One of the Federal Circuit judges who heard Hyatt’s appeal strongly disagreed, however, and thus the full Federal Circuit decided to reconsider Hyatt’s case en banc. A number of third parties filed amicus briefs in this case, none of which supported the PTO’s position. The full Federal Circuit agreed with Hyatt, the amici, and the judge who had dissented from the original opinion, and ruled that the only limitations on the admissibility of evidence during 35 U.S.C. § 145 suits are those imposed on every civil case by the Federal Rules of Evidence and Civil Procedure. Hyatt’s case was then remanded to the district court so that it could consider the effect of his declaration.


What does this mean for prosecuting your patents? This case certainly is not a license to withhold from the PTO evidence that supports your patent application with the idea of presenting that evidence at a later court proceeding. There is no doubt that a federal lawsuit is more expensive than the patent prosecution or even an appeal to the Federal Crcuit. Moreover, the long, tortured, and expensive path that Hyatt’s patent application is taking through the PTO, the Board, and two courts is still not over, and it is far from certain that Hyatt’s application will ever issue. The better course is still to present your complete and best evidence to the examiner. But know that full access the court system is available if you do not get the outcome you seek from the PTO.  
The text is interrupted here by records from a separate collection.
Lemma split_loop_ok n s N B p o :
  buddy_rel {[p]} s N B -> coalesced B -> B !! p = Some (mk_blk (o + Z.of_nat n) false) -> 0 <= o ->
  exists s' B', page_split_loop n s p o = Ok s' /\ same_geom s s' /\ buddy_rel {[p]} s' N B' /\
    coalesced B' /\ B' !! p = Some (mk_blk o false) /\ used B' = <[p := o]> (used B) /\
    map_ s' !! p = map_ s !! p.
Proof.
  revert s B. induction n as [|n IH]; intros s B [Hg Hwf Hl Hpg] Hco Hp Ho; cbn [page_split_loop].
  { rewrite Z.add_0_r in Hp. exists s, B. do 5 (split; [done|]).
    split; [|done]. symmetry. apply insert_id. by apply lookup_used. }
  replace (o + Z.of_nat (S n)) with (o + Z.of_nat n + 1) in Hp by lia.
  set (new := o + Z.of_nat n) in *.
  pose proof (wf_ord _ _ Hwf _ _ Hp) as Hord. cbn [bord] in Hord.
  assert (Hnew : 0 <= new <= MAX_ORDER) by lia.
  destruct (ord_range new Hnew) as (Es & Eu & Esh & _). rewrite Esh. cbn [res_bind].
  pose proof (pow2_pos new ltac:(lia)) as Hpos.
  set (bud := p + 2 ^ new) in *. assert (Hne : bud <> p) by (unfold bud; lia).
  assert (Hfresh : B !! bud = None) by (by apply (split_fresh Hwf _ _ _ Hp); lia).
  pose proof (wf_split Hwf p new false false true Hp ltac:(lia)) as Hwf'.
  pose proof (geom_bound _ _ Hg) as HN.
  assert (Hbud : 0 <= bud < N).
  { eapply (lists_ok_dom _ _ Hwf'). by rewrite lookup_insert_eq. }
  destruct (proj2 (proj1 Hpg bud) Hbud) as [pg Epg].
  destruct (set_order_ok {[bud; p]} s N B bud new pg Epg) as (s1 & E1 & G1 & L1 & M1 & P1).
  rewrite E1. cbn [res_bind].
  set (B1 := <[p := mk_blk new false]> B).
  assert (HB1 : forall q b, B1 !! q = Some b -> 0 <= q < N).
  { intros q b Hq. unfold B1 in Hq. destruct (decide (q = p)) as [->|].
    - by eapply (lists_ok_dom _ _ Hwf).
    - rewrite lookup_insert_ne in Hq by done. by eapply (lists_ok_dom _ _ Hwf). }
  destruct (add_page_ok {[p]} s1 N B1 bud new (mk_page (u32_flags pg) (u32 new)) HN HB1)
    as (s2 & E2 & G2 & L2 & P2 & F2).
  { by rewrite M1, lookup_insert_eq. }
  { done. }
  { done. }
  { done. }
  { intros o' Hc. unfold B1 in Hc. rewrite lookup_insert_ne in Hc by done. congruence. }
  { eapply lists_ext, L1, Hl. intros q i. unfold B1. destruct (decide (q = p)) as [->|].
    - rewrite lookup_insert_eq. split; congruence.
    - by rewrite lookup_insert_ne. }
  { eapply pages_ext, P1; [| set_solver|done|eapply pages_weaken, Hpg; set_solver].
    intros q Hq. unfold B1. rewrite !lookup_insert_ne by set_solver. done. }
  rewrite E2. cbn [res_bind].
  destruct (IH s2 (<[bud := mk_blk new true]> B1)) as (s3 & B3 & E3 & G3 & R3 & C3 & P3 & U3 & M3).
  - split; [|done|done|done]. eapply geom_same, Hg. by eapply same_geom_trans.
  - apply (coalesced_split N); [done..|lia].
  - unfold B1. by rewrite lookup_insert_ne, lookup_insert_eq.
  - done.
  - exists s3, B3. split; [done|]. split; [by do 2 (eapply same_geom_trans; [done|])|].
    do 3 (split; [done|]). split.
    + rewrite U3, used_insert_free. unfold B1. rewrite used_insert_used.
      rewrite delete_insert_ne, insert_insert_eq by done. f_equal.
      apply delete_id. apply eq_None_not_Some. intros [i Hi%lookup_used]. congruence.
    + rewrite M3, F2, M1, lookup_insert_ne by done. done.
Qed.

(** *** Merging *)

Lemma merge_used B p b lo o :
  B !! p = Some (mk_blk o false) -> B !! b = Some (mk_blk o true) ->
  (p = lo /\ b = lo + 2 ^ o \/ p = lo + 2 ^ o /\ b = lo) ->
  delete lo (used (<[lo := mk_blk (o + 1) false]> (delete (lo + 2 ^ o) B))) = delete p (used B).
Proof.
  intros Hp Hb D. rewrite used_insert_used, used_delete, delete_insert_eq.
  assert (used B !! b = None) by (apply eq_None_not_Some; intros [i Hi%lookup_used]; congruence).
  destruct D as [[-> ->]|[-> ->]].
  - by rewrite (delete_id (used B)).
  - by rewrite (delete_delete (used B)), (delete_id (used B)).
Qed.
The option of filing suit under 35 U.S.C. § 145 can be especially important, if not essential, when evidence supporting patentability is unavailable during prosecution. This evidence might show facts that arose after prosecution in the PTO was completed, such as post-prosecution evidence of failures of others, awards and accolades for the invention, licensing by competitors, or commercial success. Sometimes evidence supporting patentability is not public information, and is therefore difficult to present during prosecution. In that case the additional discovery tools available to a patent applicant in the district court can make such evidence available in a 35 U.S.C. § 145 action. It should be noted, however, that the district court option is a two-way street. The PTO may, without restriction, introduce additional prior art and other evidence to attempt to bolster its case for unpatentability.